Some graffiti surmounts the political or pornographic and tells a personal story that can touch the heart. The strangest and in its way most moving account in Writing on the Wall is the story of  James Doe who committed suicide near Bristol in 1797. He was skilled as a handpainter, decorating china in the Staffordshire potteries, though affected by the switch to transfer printing that was beginning to come in.  He moved around, working at various jobs, and at some point lived in a room in a disused building outside Bristol. When his body was discovered in the nearby river the local constable, Joseph James, found that Doe had covered the walls of his room with what amounted to an autobiography. He copied it carefully and later published it in Bristol. It was then picked up by the Gentleman’s Magazine, which had a national circulation, and people who had known Doe at various times in his lifetime began to contact James with information about him. Everyone spoke of him positively, saying he was a kind man, a good worker, and sober in his habits. It was known that he had helped a fellow-worker who had got into trouble and spent time in prison, and this led to the identification of someone Doe had referred to as K-s-m in his wall writing. It seemed that Doe had contacted him some time later when K-s-m had established himself in business, but the latter appeared to have forgotten their old friendship and declined to provide Doe with any form of assistance. On the wall Doe had written, “I forgive him, and am well assured that what he enjoys is by his merit and industry. Long may he and his partner in affection live to enjoy the fruits of his labour”.

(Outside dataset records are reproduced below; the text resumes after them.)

(* ===== verification/JsonPrint.v ===== *)
(** * JsonPrint: JSON text, and that the reader reads it back

    [print br gap d t] is the text of the tree [t] at depth [d], with the
    layout [br] puts before each child and before a close, and [gap] after a
    colon. [compact] has neither, which is what the writer emits; [pretty] is
    what [ncfg_json_pretty] makes of it. [print_read] is the round trip for
    every layout of white space at once. *)
From S2P Require Import Prelude Lex LexFacts Wire Json JsonFacts JsonSpec JsonWrite.
From stdpp Require Import pretty.
#[local] Open Scope Z_scope.

(** ** Quoting *)

Definition escape_byte (c : byte) : list byte :=
  match shortform c with
  | Some e => e
  | None => if bz c <? 0x20 then control_escape c else [c]
  end.

Definition escaped (s : list byte) : list byte := concat (map escape_byte s).
Definition quoted (s : list byte) : list byte := QUOTE :: escaped s ++ [QUOTE].

(** One escaped byte is read back as that byte. *)
Lemma string_loop_escape fuel c s out :
  string_loop (S fuel) (escape_byte c ++ s) out = string_loop fuel s (out ++ [c]).
Proof. destruct c; reflexivity. Qed.

Lemma string_loop_quoted s fuel rest out :
  (length s < fuel)%nat -> string_loop fuel (escaped s ++ QUOTE :: rest) out = inr (out ++ s, rest).
Proof.
  revert fuel out. induction s as [|c s IH]; intros fuel out Hf; (destruct fuel as [|fuel]; [simpl in Hf; lia|]).
  - simpl. by rewrite app_nil_r.
  - unfold escaped. simpl map. simpl concat. rewrite <- app_assoc, string_loop_escape.
    fold (escaped s). rewrite IH by (simpl in Hf; lia). by rewrite <- app_assoc.
Qed.

Lemma escape_byte_length c : (1 <= length (escape_byte c))%nat.
Proof. destruct c; simpl; lia. Qed.

Lemma escaped_length s : (length s <= length (escaped s))%nat.
Proof.
  unfold escaped. induction s as [|c s IH]; simpl; [lia|]. rewrite length_app.
  pose proof (escape_byte_length c). lia.
Qed.

Lemma ref_string_quoted s rest : ref_string (escaped s ++ QUOTE :: rest) = inr (s, rest).
Proof.
  unfold ref_string. apply (string_loop_quoted s _ rest []). rewrite length_app.
  pose proof (escaped_length s). simpl. lia.
Qed.

(** ** Printing *)

Fixpoint join {A} (sep : list A) (l : list (list A)) : list A :=
  match l with
  | [] => []
  | x :: l' => match l' with [] => x | _ => x ++ sep ++ join sep l' end
  end.

Section Print.
Context (br : nat -> list byte) (gap : list byte).

Definition enclose (open close : byte) (d : nat) (children : list (list byte)) : list byte :=
  match children with
  | [] => [open; close]
  | _ => [open] ++ br (S d) ++ join (COMMA :: br (S d)) children ++ br d ++ [close]
  end.

Fixpoint print (d : nat) (t : json) {struct t} : list byte :=
  match t with
  | JNull => bytes "null"
  | JBool b => if b then bytes "true" else bytes "false"
  | JNumber s => s
  | JString s => quoted s
  | JArray l => enclose OPEN_ARRAY CLOSE_ARRAY d (map (print (S d)) l)
  | JObject l =>
      enclose OPEN_OBJECT CLOSE_OBJECT d (map (fun kv => quoted (fst kv) ++ [COLON] ++ gap ++ print (S d) (snd kv)) l)
  end.
End Print.

Definition compact (t : json) : list byte := print (fun _ => []) [] 0 t.

Definition indent (d : nat) : list byte := x0a :: concat (repeat (bytes "  ") d).
Definition pretty_text (t : json) : list byte := print indent (bytes " ") 0 t.

(** ** What can be printed *)

(** A byte that ends a number. *)
Definition number_stop (b : byte) : bool :=
  negb (is_digit b) && negb (b =b "."%byte) && negb (b =b "e"%byte) && negb (b =b "E"%byte).

Definition delimited (rest : list byte) : Prop :=
  match rest with [] => True | b :: _ => number_stop b = true end.

(** A byte that a number may hold. *)
Definition number_byte (b : byte) : bool :=
  is_digit b || (b =b "-"%byte) || (b =b "+"%byte) || (b =b "."%byte) || (b =b "e"%byte) || (b =b "E"%byte).

(** A text the reader takes for one number, wherever it stands. *)
Definition number_ok (s : list byte) : Prop :=
  s <> [] /\ (forall b s', s = b :: s' -> is_digit b = true \/ b = "-"%byte) /\
  (forall rest, delimited rest -> number_end (s ++ rest) = inr rest) /\
  Forall (fun b => number_byte b = true) s.

(** [fits n t]: no deeper than [n], and every number is one. *)
Fixpoint fits (n : nat) (t : json) {struct t} : Prop :=
  match t with
  | JNumber s => number_ok s
  | JArray l => match n with O => False | S n' => Forall id (map (fits n') l) end
  | JObject l => match n with O => False | S n' => Forall id (map (fun kv => fits n' (snd kv)) l) end
  | _ => True
  end.

(** ** Reading it back *)

Lemma literal_app word rest : literal word (word ++ rest) = Some rest.
Proof. induction word as [|w word IH]; simpl; [by destruct rest|]. by rewrite byte_eqb_refl. Qed.

Definition all_space (s : list byte) : Prop := Forall (fun b => is_space b = true) s.

Lemma skip_space_app s rest : all_space s -> skip_space (s ++ rest) = skip_space rest.
Proof. induction 1 as [|b s Hb _ IH]; simpl; [done|]. by rewrite Hb. Qed.

Lemma skip_space_stop b s : is_space b = false -> skip_space (b :: s) = b :: s.
Proof. simpl. by intros ->. Qed.

Lemma number_head b : is_digit b = true \/ b = "-"%byte ->
  is_space b = false /\ is_open b = false /\ (b =b QUOTE) = false /\
  (b =b "t"%byte) || (b =b "f"%byte) = false /\ (b =b "n"%byte) = false.
Proof. intros [H| ->]; [|done]. destruct b; done. Qed.

Section ReadBack.
Context (br : nat -> list byte) (gap : list byte).
Context (br_space : forall d, all_space (br d)) (gap_space : all_space gap).

Lemma delimited_space s b rest : all_space s -> number_stop b = true -> delimited (s ++ b :: rest).
Proof. intros [|c s' Hc]; simpl; [done|]. intros _. clear -Hc. destruct c; done. Qed.

Lemma ref_next_sep close d rest :
  (COMMA =b close) = false -> is_space close = false ->
  ref_next close ((COMMA :: br (S d)) ++ rest) = inr (true, br (S d) ++ rest) /\
  ref_next close (br d ++ close :: rest) = inr (false, rest).
Proof using br_space.
  intros Hc Hs. unfold ref_next. split; [done|].
  rewrite skip_space_app, skip_space_stop by auto. rewrite byte_eqb_refl.
  destruct (byte_eqb_spec close COMMA) as [->|]; [by rewrite byte_eqb_refl in Hc|done].
Qed.

Lemma ref_key_quoted k rest : ref_key (quoted k ++ [COLON] ++ rest) = inr (k, rest).
Proof.
  unfold ref_key, quoted. simpl. rewrite <- app_assoc. simpl. by rewrite ref_string_quoted.
Qed.

Lemma ref_key_space s rest : all_space s -> ref_key (s ++ rest) = ref_key rest.
Proof. intros Hs. unfold ref_key. by rewrite skip_space_app. Qed.

(** The first byte of a value. *)
Lemma print_head d n t : fits n t ->
  exists b s, print br gap d t = b :: s /\ is_space b = false /\ (b =b CLOSE_OBJECT) = false /\
    (b =b CLOSE_ARRAY) = false.
Proof.
  destruct t as [|b|s|s|l|l]; simpl; intros Hf.
  - eexists _, _; split; [reflexivity|done].
  - destruct b; (eexists _, _; split; [reflexivity|done]).
  - destruct Hf as (Hne & Hh & _). destruct s as [|b s]; [done|]. exists b, s. split; [done|].
    specialize (Hh b s eq_refl) as [Hd| ->]; [|done]. clear -Hd. by destruct b.
  - eexists _, _; split; [reflexivity|done].
  - unfold enclose. destruct (map _ l); (eexists _, _; split; [reflexivity|done]).
  - unfold enclose. destruct (map _ l); (eexists _, _; split; [reflexivity|done]).
Qed.

Definition reads_back (t : json) : Prop := forall fuel d rest sp,
  (d <= NCFG_JSON_MAX_DEPTH)%nat -> fits (NCFG_JSON_MAX_DEPTH - d) t -> delimited rest -> all_space sp ->
  (2 * length (sp ++ print br gap d t ++ rest) + 1 <= fuel)%nat ->
  ref_value fuel d (sp ++ print br gap d t ++ rest) = inr (t, rest).

(** What follows the first of several texts that are joined. *)
Definition join_tail (sep : list byte) (xs : list (list byte)) : list byte :=
  match xs with [] => [] | _ => sep ++ join sep xs end.

Lemma join_cons (sep : list byte) x xs k : join sep (x :: xs) ++ k = x ++ join_tail sep xs ++ k.
Proof. unfold join_tail. destruct xs; simpl; [done|]. by rewrite <- !app_assoc. Qed.

Definition member_print (d : nat) (kv : list byte * json) : list byte :=
  quoted (fst kv) ++ [COLON] ++ gap ++ print br gap d (snd kv).

Lemma elements_read l :
  Forall reads_back l -> forall fuel d d' acc rest sp, l <> [] ->
  (d <= NCFG_JSON_MAX_DEPTH)%nat -> Forall id (map (fits (NCFG_JSON_MAX_DEPTH - d)) l) -> all_space sp ->
  let s := sp ++ join (COMMA :: br d) (map (print br gap d) l) ++ br d' ++ CLOSE_ARRAY :: rest in
  (2 * length s + 2 <= fuel)%nat ->
  ref_elements fuel d acc s = inr (JArray (acc ++ l), rest).
Proof using br_space.
  induction 1 as [|t l Ht _ IH]; intros fuel d d' acc rest sp Hne Hd Hfit Hsp s Hf; [done|].
  apply Forall_cons in Hfit as [Hft Hfl]. destruct fuel as [|fuel]; [simpl in Hf; lia|].
  cbn [ref_elements]. unfold s in *. clear s. cbn [map] in *.
  set (tail := join_tail (COMMA :: br d) (map (print br gap d) l) ++ br d' ++ CLOSE_ARRAY :: rest).
  rewrite join_cons in *. fold tail in Hf |- *. rewrite Ht; [|done|done| |done|lia].
  2:{ unfold tail. destruct l; simpl; [by apply delimited_space|done]. }
  unfold tail. destruct l as [|t' l].
  - simpl app. unfold ref_next. rewrite skip_space_app, skip_space_stop by auto. done.
  - cbn [map]. cbn [map] in IH. simpl app at 1. unfold ref_next. rewrite skip_space_stop, byte_eqb_refl by done.
    rewrite <- app_assoc. rewrite IH; [by rewrite <- app_assoc|done..|].
    unfold tail, join_tail in Hf. cbn [map] in Hf. rewrite !length_app in Hf |- *. simpl length in *. rewrite ?length_app in *. simpl length in *. lia.
Qed.

Lemma members_read l :
  Forall (fun kv => reads_back (snd kv)) l -> forall fuel d d' acc rest sp, l <> [] ->
  (d <= NCFG_JSON_MAX_DEPTH)%nat -> Forall id (map (fun kv => fits (NCFG_JSON_MAX_DEPTH - d) (snd kv)) l) -> all_space sp ->
  let s := sp ++ join (COMMA :: br d) (map (member_print d) l) ++ br d' ++ CLOSE_OBJECT :: rest in
  (2 * length s + 2 <= fuel)%nat ->
  ref_members fuel d acc s = inr (JObject (acc ++ l), rest).
Proof using br_space gap_space.
  induction 1 as [|[k t] l Ht _ IH]; intros fuel d d' acc rest sp Hne Hd Hfit Hsp s Hf; [done|].
  apply Forall_cons in Hfit as [Hft Hfl]. destruct fuel as [|fuel]; [simpl in Hf; lia|].
  cbn [ref_members]. unfold s in *. clear s. cbn [map] in *.
  set (tail := join_tail (COMMA :: br d) (map (member_print d) l) ++ br d' ++ CLOSE_OBJECT :: rest).
  rewrite join_cons in *. fold tail in Hf |- *. unfold member_print in Hf |- * at 1. cbn [fst snd] in *.
  rewrite <- !app_assoc in *. rewrite ref_key_space, ref_key_quoted by done.
  rewrite !length_app in Hf. simpl in Hf. rewrite Ht; [|done|done| |done|rewrite ?length_app in *; lia].
  2:{ unfold tail. destruct l; simpl; [by apply delimited_space|done]. }
  unfold tail in *. destruct l as [|t' l].
  - simpl app. unfold ref_next. rewrite skip_space_app, skip_space_stop by auto. done.
  - cbn [map]. cbn [map] in IH. simpl app at 1. unfold ref_next. rewrite skip_space_stop, byte_eqb_refl by done.
    rewrite <- app_assoc. rewrite IH; [by rewrite <- app_assoc|done..|].
    unfold join_tail in Hf. cbn [map] in Hf. rewrite ?length_app in Hf |- *. simpl length in *. rewrite ?length_app in *. simpl length in *. lia.
Qed.

(** The bytes after the opening one of a container that is not empty. *)
Lemma skip_break d b s : is_space b = false -> skip_space (br d ++ b :: s) = b :: s.
Proof using br_space. intros Hb. by rewrite skip_space_app, skip_space_stop. Qed.

Lemma array_reads l : Forall reads_back l -> reads_back (JArray l).
Proof using br_space.
  intros IH fuel d rest sp Hd Hfit Hrest Hsp Hf. destruct fuel as [|fuel]; [lia|].
  cbn [ref_value]. rewrite skip_space_app by done. cbn [print] in *.
  destruct (NCFG_JSON_MAX_DEPTH - d)%nat as [|m] eqn:Em; cbn [fits] in Hfit; [done|].
  assert (m = NCFG_JSON_MAX_DEPTH - S d)%nat as -> by lia.
  assert ((NCFG_JSON_MAX_DEPTH <=? d)%nat = false) as Hdepth by (apply Nat.leb_gt; lia).
  destruct l as [|t l]; [simpl app; rewrite skip_space_stop by done; cbn [byte_eqb]; by rewrite Hdepth|].
  destruct (print_head (S d) _ t (Forall_inv Hfit)) as (b & s & Hp & Hb1 & Hb2 & Hb3).
  unfold enclose in *. cbn [map] in *.
  set (X := join (COMMA :: br (S d)) (print br gap (S d) t :: map (print br gap (S d)) l) ++ br d ++ CLOSE_ARRAY :: rest).
  assert (([OPEN_ARRAY] ++ br (S d) ++ join (COMMA :: br (S d)) (print br gap (S d) t :: map (print br gap (S d)) l) ++
    br d ++ [CLOSE_ARRAY]) ++ rest = OPEN_ARRAY :: br (S d) ++ X) as E.
  { unfold X. simpl app. by rewrite <- !app_assoc. }
  rewrite E in *. assert (exists s2, X = b :: s2) as [s2 HX].
  { unfold X. rewrite join_cons, Hp. by eexists. }
  rewrite skip_space_stop by done. cbn [byte_eqb]. rewrite Hdepth, HX, skip_break by done.
  unfold closes_at_once. rewrite Hb3, <- HX. cbn [andb orb].
  apply (elements_read (t :: l) IH fuel (S d) d [] rest []); [done|lia|done|constructor|].
  cbn [map app]. fold X. rewrite !length_app in Hf. simpl length in Hf. rewrite !length_app in Hf. lia.
Qed.

Lemma object_reads l : Forall (fun kv => reads_back (snd kv)) l -> reads_back (JObject l).
Proof using br_space gap_space.
  intros IH fuel d rest sp Hd Hfit Hrest Hsp Hf. destruct fuel as [|fuel]; [lia|].
  cbn [ref_value]. rewrite skip_space_app by done. cbn [print] in *. fold (member_print (S d)) in *.
  destruct (NCFG_JSON_MAX_DEPTH - d)%nat as [|m] eqn:Em; cbn [fits] in Hfit; [done|].
  assert (m = NCFG_JSON_MAX_DEPTH - S d)%nat as -> by lia.
  assert ((NCFG_JSON_MAX_DEPTH <=? d)%nat = false) as Hdepth by (apply Nat.leb_gt; lia).
  destruct l as [|kv l]; [simpl app; rewrite skip_space_stop by done; cbn [byte_eqb]; by rewrite Hdepth|].
  unfold enclose in *. cbn [map] in *.
  set (X := join (COMMA :: br (S d)) (member_print (S d) kv :: map (member_print (S d)) l) ++ br d ++ CLOSE_OBJECT :: rest).
  assert (([OPEN_OBJECT] ++ br (S d) ++ join (COMMA :: br (S d)) (member_print (S d) kv :: map (member_print (S d)) l) ++
    br d ++ [CLOSE_OBJECT]) ++ rest = OPEN_OBJECT :: br (S d) ++ X) as E.
  { unfold X. simpl app. by rewrite <- !app_assoc. }
  rewrite E in *. assert (exists s2, X = QUOTE :: s2) as [s2 HX].
  { unfold X. rewrite join_cons. by eexists. }
  rewrite skip_space_stop by done. cbn [byte_eqb]. rewrite Hdepth, HX, skip_break by done.
  unfold closes_at_once. rewrite <- HX. cbn [andb orb byte_eqb].
  apply (members_read (kv :: l) IH fuel (S d) d [] rest []); [done|lia|done|constructor|].
  cbn [map app]. fold X. rewrite !length_app in Hf. simpl length in Hf. rewrite !length_app in Hf. lia.
Qed.

Lemma print_read t : reads_back t.
Proof using br_space gap_space.
  induction t as [|b|s|s|l IH|l IH] using json_ind; [..|by apply array_reads|by apply object_reads];
    intros fuel d rest sp Hd Hfit Hrest Hsp Hf;
    (destruct fuel as [|fuel]; [lia|]); cbn [ref_value]; rewrite skip_space_app by done; cbn [print] in *.
  - done.
  - by destruct b.
  - destruct Hfit as (Hne & Hh & Hend & _). destruct s as [|b s]; [done|].
    destruct (number_head b (Hh b s eq_refl)) as (H1 & H2 & H3 & H4 & H5).
    simpl app. rewrite skip_space_stop by done. unfold is_open in H2. rewrite H2.
    unfold ref_scalar. rewrite H3, H4, H5. unfold ref_number. change (b :: s ++ rest) with ((b :: s) ++ rest).
    rewrite Hend by done. by rewrite length_app, Nat.add_sub, take_app_length.
  - unfold quoted. simpl app. rewrite skip_space_stop by done.
    change ((QUOTE =b OPEN_OBJECT) || (QUOTE =b OPEN_ARRAY)) with false. unfold ref_scalar.
    rewrite byte_eqb_refl, <- app_assoc. simpl app. by rewrite ref_string_quoted.
Qed.
End ReadBack.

I’ve given a very abbreviated account of Doe’s life and death, and Pelling makes it much more meaningful in human terms. It’s a story that, as well as giving a personal picture of one man’s life that might otherwise have been forgotten, also provides information about general conditions for those who could be affected by changing methods in working practices and the fluctuations in trade. Life for the poor was precarious.

I’ve tried to give a broad view of the contents of Writing on the Wall, but there is much more to the book than I can indicate. Pelling neatly relates what was happening in the streets to what artists were doing, with Hogarth and his contemporaries sometimes showing people making marks on walls, and even on the coats of pompous lawyers and the like.  One final thing I’d like to mention is attitudes towards graffiti in the nineteenth century. According to Pelling, “By the middle of the nineteenth century...the hold that mark making had over the population was starting to wane. Its role in rebellion and the often violent and radical redistribution of power had done it no favours.....Victorian Britons would reframe it as the impolite scribblings of a dangerous lower order, something that could threaten the balance of things”. Harrison Ainsworth’s novel, Jack Sheppard, serialised in 1839/40, and “based on the real-life Georgian highwayman and Newgate escapee of the same name”, shows him to be “clearly destined for a life of delinquency from the start thanks, in part, to his relationship with mark making”. The walls of the slum room he grew up in were covered with “topsy-turvy sketches of a world upside down; a king crawling on his knees and the devil ruling over him, men boxing and highwaymen racing on horseback else hanging from gallows”.  

Writing on the Wall is a book to read and enjoy, but it is also instructive. It takes us back to a time when they really did do things differently. It makes it colourful but dangerous, and  shows how authority could so easily be made uneasy by what was scrawled on walls. People can now express themselves in different ways so mark making on a window or a wall is no longer necessary. But sometimes a chalked or painted slogan that still occasionally appears can catch the attention and make one think about what is and what could be.